MANILA – Senators belonging to the minority bloc have asked the Supreme Court to allow Sen. Leila de Lima to defend their petition questioning President Rodrigo Duterte’s move to withdraw from the Rome Statute of the International Criminal Court (ICC).
The oral arguments are scheduled on Aug. 14.
De Lima is currently detained at the Philippine National Police Custodial Center over drug-related cases.
In their July 6 manifestation with motion, senators Francis Pangilinan, Franklin Drilon, Paolo Benigno Aquino IV, Risa Hontiveros, and Antonio Trillanes IV asked the SC to grant de Lima’s earlier petition.
“Undersigned manifesting senators in the course of their preparations for this case and in compliance with this Honorable Court’s directive for the respective parties or their counsels to attend the oral arguments for this case as scheduled, are of the strong conviction that the arguments for the cause of all the petitioners will be best presented before this Honorable Court by their colleague, Senator De Lima,” the opposition senators said.

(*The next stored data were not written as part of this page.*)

(** ** Reading a token without verifying it *)

(** [base64.urlsafe_b64decode]: characters outside of the alphabet are skipped,
    and the padding that completes a quantum ends the text. *)
Definition b64_value (c : ascii) : option Z :=
  if is_upper_az c then Some (code c - 65)%Z
  else if is_lower_az c then Some (code c - 71)%Z
  else if is_digit c then Some (code c + 4)%Z
  else if bool_decide (c = "-"%char \/ c = "+"%char) then Some 62%Z
  else if bool_decide (c = "_"%char \/ c = "/"%char) then Some 63%Z
  else None.
Fixpoint a2b_base64 (l : list ascii) (quad pads left : Z) : option bytes :=
  match l with
  | [] => if (quad =? 0)%Z then Some [] else None
  | c :: l' =>
      if bool_decide (c = "="%char) then
        if (2 <=? quad)%Z then
          if (4 <=? quad + (pads + 1))%Z then Some [] else a2b_base64 l' quad (pads + 1) left
        else a2b_base64 l' quad pads left
      else
        match b64_value c with
        | None => a2b_base64 l' quad pads left
        | Some v =>
            if (quad =? 0)%Z then a2b_base64 l' 1 0 v
            else
              let '(byte, next, rest) :=
                if (quad =? 1)%Z then (Z.lor (Z.shiftl left 2) (Z.shiftr v 4), 2, Z.land v 15)%Z
                else if (quad =? 2)%Z then (Z.lor (Z.shiftl left 4) (Z.shiftr v 2), 3, Z.land v 3)%Z
                else (Z.lor (Z.shiftl left 6) v, 0, 0)%Z in
              cons (byte_of_Z byte) <$> a2b_base64 l' next 0 rest
        end
  end.
Definition urlsafe_b64decode (s : string) : option bytes :=
  if forallb (fun c => (code c <? 128)%Z) (chars s) then a2b_base64 (chars s) 0 0 0 else None.

(** [parts[1] + "=" * (-len(parts[1]) % 4)]. *)
Definition padded (part : string) : string :=
  part +:+ of_chars (repeat "="%char (Z.to_nat (- str_len part mod 4))).
(** The JSON of the middle part of a token of three; the payload is UTF-8. *)
Definition jwt_payload (token : string) : option json :=
  match split "."%char token with
  | [_; part; _] => raw ← urlsafe_b64decode (padded part); text ← utf8_decode raw; loads (of_chars text)
  | _ => None
  end.
Definition decode_jwt_payload (token : string) : option dict :=
  match jwt_payload token with Some (JObj m) => Some m | _ => None end.
Definition peek_jwt_claims (token : string) : json := default (JObj ∅) (jwt_payload token).

(** ** The flows *)

Section Flows.
Context `{SigningTools} `{AuthTools} `{HostTools} `{Provider}.

(** [http()]. *)
Definition http_client : res unit := raise_if (negb cli_installed) RuntimeError.

(** [_oauth_error]. *)
Definition oauth_error (body : option json) : json :=
  match body with Some (JObj m) => default (JStr "") (m !! "error") | _ => JStr "" end.
Definition is_error (body : option json) (e : string) : bool := py_eqb (oauth_error body) (JStr e).

Definition DEVICE_CODE_GRANT : string := "urn:ietf:params:oauth:grant-type:device_code".
Record DeviceCodeFlow := { dc_client_id : json; dc_scope : string; dc_device_endpoint : json; dc_token_endpoint : json }.
Definition device_code_flow (issuer client_id : json) (scope : string) : res DeviceCodeFlow :=
  issuer ← of_option (as_str issuer) AttributeError;
  metadata ← discover_oidc issuer;
  _ ← raise_if (negb (truthy (device_endpoint metadata))) RuntimeError;
  Ok {| dc_client_id := client_id; dc_scope := scope;
        dc_device_endpoint := device_endpoint metadata; dc_token_endpoint := token_endpoint metadata |}.
(** Commands on the active server, where that is another one. *)
Definition active_is_not (h : string) (d : disk) : Prop := (active_host d).1 <> Ok (JStr h).
Lemma active_blind h dir d d' : config_dir = Ok dir -> d' !! under dir CONFIG_FILE = d !! under dir CONFIG_FILE ->
  active_is_not h d -> active_is_not h d'.
Proof. unfold active_is_not. intros Hdir Heq. by destruct (active_host_frame dir d d' Hdir Heq) as [-> _]. Qed.
Lemma refresh_still h v : preserves (kept h v (active_is_not h)) cmd_auth_refresh.
Proof.
  apply cmd_auth_refresh_frame. intros data. apply kept_save; [exact (active_blind h)| |unfold host_or_active; cbn [opt_truthy]; frame].
  intros d x d' [_ Ha] Hx. unfold host_or_active in Hx. cbn [opt_truthy] in Hx. inv_io Hx as host d1 Hact.
  inv_io Hx as u d2 Hu. apply lift_ok in Hx as [Hx _]. unfold active_is_not in Ha. rewrite Hact in Ha. cbn in Ha.
  destruct host; simplify_eq/=. congruence.
Qed.
Lemma logout_still h v : preserves (kept h v (active_is_not h)) (cmd_auth_logout false).
Proof.
  apply cmd_auth_logout_frame. intros d x d' [_ Ha] Hx. apply kept_clear; [exact (active_blind h)|].
  unfold active_is_not in Ha. rewrite Hx in Ha. cbn in Ha. congruence.
Qed.
Lemma active_other h d : match (active_host d).1 with Ok host => host | Err _ => JNull end <> JStr h -> active_is_not h d.
Proof. unfold active_is_not. destruct (active_host d).1; congruence. Qed.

Duterte announced in March that the Philippines is withdrawing its membership from the ICC, where he was accused of crimes against humanity over his administration’s “war on drugs” that resulted in thousands of deaths.
In a May 16 petition filed before the SC, the minority bloc argued that a treaty withdrawal needs the concurrence of at least two-thirds of all the members of the Senate.
“Executive cannot abrogate or repeal a law. In the same vein, the executive cannot unilaterally withdraw from a treaty or international agreement because such withdrawal is equivalent to a repeal of a law,” the petition read.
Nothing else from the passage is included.